— Material shown —
(* ===== verification/VmmMap.v ===== *)
(** * Mapping pages

    What [map_pages], [vmalloc] and [uvmalloc] do to the address spaces of a
    world. *)
From S2P Require Import Prelude Page Buddy Pmm PmmSpec PageTable Vmm PtRep PtWalk.
Import Page Pmm PmmSpec PageTable Vmm PtRep PtWalk.

Module VmmMap.

(** ** The entry of a mapping *)

Definition entry (pa flags : Z) : Z :=
  Z.lor (Z.lor (Z.lor (Z.lor (PA2PTE (PGROUNDDOWN (virt_to_phy_address pa))) flags)
    pte_valid_m) pte_accessed_m) pte_dirty_m.

Lemma virt_to_phy_small a : 0 ≤ a < 2 ^ 48 → virt_to_phy_address a = a.
Proof.
  intros Ha. unfold virt_to_phy_address. change k_physical_address_mask with (Z.ones 48).
  rewrite Z.land_ones by lia. by apply Z.mod_small.
Qed.

Lemma lor_flags f g n : 0 ≤ n → 0 ≤ f < 2 ^ n → 0 ≤ g < 2 ^ n → 0 ≤ Z.lor f g < 2 ^ n.
Proof.
  intros Hn Hf Hg. split; [apply Z.lor_nonneg; lia|]. destruct (decide (Z.lor f g = 0)) as [->|]; [lia|].
  apply Z.log2_lt_pow2; [pose proof (proj2 (Z.lor_nonneg f g)); lia|]. rewrite Z.log2_lor by lia.
  assert (∀ x, 0 ≤ x < 2 ^ n → x ≠ 0 → Z.log2 x < n) as H by (intros; apply Z.log2_lt_pow2; lia).
  destruct (decide (f = 0)) as [->|], (decide (g = 0)) as [->|]; cbn [Z.log2]; rewrite ?Z.lor_0_l in *.
  - done.
  - pose proof (Z.log2_nonneg g). specialize (H g). lia.
  - pose proof (Z.log2_nonneg f). specialize (H f). lia.
  - pose proof (H f). pose proof (H g). lia.
Qed.

Lemma entry_spec pa flags : page_aligned pa → 0 ≤ pa < 2 ^ 48 → 0 ≤ flags < 2 ^ 10 →
  leaf_ok (entry pa flags) ∧ PTE2PA (entry pa flags) = pa ∧
  ∀ n, 0 ≤ n < 10 → Z.testbit (entry pa flags) n = Z.testbit (Z.lor flags 193) n.
Proof.
  intros Hal Hpa Hf. unfold entry. rewrite virt_to_phy_small, PGROUNDDOWN_aligned by (done || lia).
  rewrite <- !Z.lor_assoc. change (Z.lor pte_valid_m (Z.lor pte_accessed_m pte_dirty_m)) with 193.
  destruct (pte_join pa (Z.lor flags 193) Hal Hpa) as (Hr & E & _ & Hb); [apply lor_flags; lia|].
  split; [|by split]. split; [done|]. rewrite Hb, Z.lor_spec by lia. by rewrite orb_true_r.
Qed.

(** ** Mapping a range *)

(** The leaf entries after [k] pages from page [v] on were mapped to the pages from
    [pa] on. *)
Fixpoint mapped (f : gmap Z Z) (v pa flags : Z) (k : nat) : gmap Z Z :=
  match k with
  | O => f
  | S k => mapped (<[v := entry pa flags]> f) (v + 1) (pa + PGSIZE) flags k
  end.

Fixpoint page_range (pa : Z) (k : nat) : list Z :=
  match k with O => [] | S k => pa :: page_range (pa + PGSIZE) k end.

Lemma mapped_lookup k : ∀ f v pa flags x, mapped f v pa flags k !! x =
  if decide (v ≤ x < v + Z.of_nat k) then Some (entry (pa + (x - v) * PGSIZE) flags) else f !! x.
Proof.
  induction k as [|k IH]; intros f v pa flags x; cbn [mapped]; [by rewrite decide_False by lia|].
  rewrite IH. destruct (decide (x = v)) as [->|].
  - rewrite decide_False, decide_True, lookup_insert_eq by lia. do 2 f_equal. lia.
  - rewrite lookup_insert_ne by done. destruct (decide (v + 1 ≤ x < v + 1 + Z.of_nat k)).
    + rewrite decide_True by lia. do 2 f_equal. lia.
    + by rewrite decide_False by lia.
Qed.

Lemma elem_of_page_range k : ∀ pa a, a ∈ page_range pa k ↔ ∃ i, 0 ≤ i < Z.of_nat k ∧ a = pa + i * PGSIZE.
Proof.
  induction k as [|k IH]; intros pa a; cbn [page_range].
  - split; [by intros ?%not_elem_of_nil|]. intros (i & ? & _). lia.
  - rewrite elem_of_cons, IH. split.
    + intros [->|(i & Hi & ->)]; [exists 0; lia|]. exists (i + 1). unfold PGSIZE. lia.
    + intros (i & Hi & ->). destruct (decide (i = 0)) as [->|]; [left; lia|right].
      exists (i - 1). unfold PGSIZE. lia.
Qed.

Lemma occ_page_range k : ∀ pa a, occ a (page_range pa k) ≤ 1.
Proof.
  induction k as [|k IH]; intros pa a; cbn [page_range]; [unfold occ; cbn; lia|]. rewrite occ_cons.
  destruct (decide (a = pa)) as [->|]; [|specialize (IH (pa + PGSIZE) a); lia].
  assert (¬ 0 < occ pa (page_range (pa + PGSIZE) k)); [|lia].
  rewrite occ_pos, elem_of_page_range. intros (i & Hi & E). unfold PGSIZE in E. lia.
Qed.

(** Why a mapping stops early. *)
Definition in_the_way (e : Env) (base a : Z) : outcome bool :=
  if negb (negb (k_pagetable e =? 0) && (base =? k_pagetable e)) && (a <? USER_MEMORY_TOP)
  then Ret false else Panic.

(** The pages to map are owned by the caller. *)
Definition mappable (m : Machine) (ss : list Space) (own : Z → Z) (a : Z) : Prop :=
  managed m a → single m a ∧ a ∉ all_tables ss ∧ 0 < own a.

Lemma mappable_grown m m' sp sp' ss own a : World m (sp :: ss) own → Grown m m' sp sp' →
  mappable m (sp :: ss) own a → mappable m' (sp' :: ss) own a.
Proof.
  intros HW HG Ha Hm. apply (managed_layout m) in Hm; [|apply HG]. destruct (Ha Hm) as (Hs & Hn & Ho).
  split_and!; [by apply HG| |done]. rewrite all_tables_cons, elem_of_app in *.
  intros [Hin|Hin]; [|tauto]. destruct (gr_tables _ _ _ _ HG a Hin) as [|[_ E]]; [tauto|].
  pose proof (single_rc m a (w_ok _ _ _ HW) Hs). lia.
Qed.

Definition take_own (own : Z → Z) (l : list Z) : Z → Z := λ a, own a - occ a l.

(** The entry of a page that is not mapped yet. *)
Lemma map_one m sp ss own v b pa flags : World m (sp :: ss) own →
  low sp !! (v / 512) = Some b → leaf sp !! v = None → page_aligned pa → 0 ≤ pa < 2 ^ 48 → 0 ≤ flags < 2 ^ 10 →
  mappable m (sp :: ss) own pa →
  World (set_word m b (v mod 512) (entry pa flags)) (put_leaf sp v (Some (entry pa flags)) :: ss) (take_own own [pa]).
Proof.
  intros HW Eb En Hal Hpa Hf Hmap. destruct (entry_spec pa flags Hal Hpa Hf) as (Hok & Epa & _).
  apply (World_put _ _ _ own _ _ _ (Some (entry pa flags))); [done..| |].
  - intros d [= <-]. split; [done|]. rewrite Epa. intros Hm. by destruct (Hmap Hm) as (? & ? & _).
  - intros a Ha. rewrite En. cbn [pg]. rewrite Epa. unfold take_own. split; [unfold occ; cbn; lia|].
    rewrite occ_cons. pose proof (w_own _ _ _ HW a Ha). change (occ a []) with 0.
    case_decide; [subst|lia]. destruct (Hmap Ha) as (_ & _ & ?). lia.
Qed.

— Goal of the exercise —
Working from the material above, restate word for word the lines between the line with "flags 193) n." and the line with "rewrite <- !Z.lor_assoc.", both included, and only those.

— Result —
  ∀ n, 0 ≤ n < 10 → Z.testbit (entry pa flags) n = Z.testbit (Z.lor flags 193) n.
Proof.
  intros Hal Hpa Hf. unfold entry. rewrite virt_to_phy_small, PGROUNDDOWN_aligned by (done || lia).
  rewrite <- !Z.lor_assoc. change (Z.lor pte_valid_m (Z.lor pte_accessed_m pte_dirty_m)) with 193.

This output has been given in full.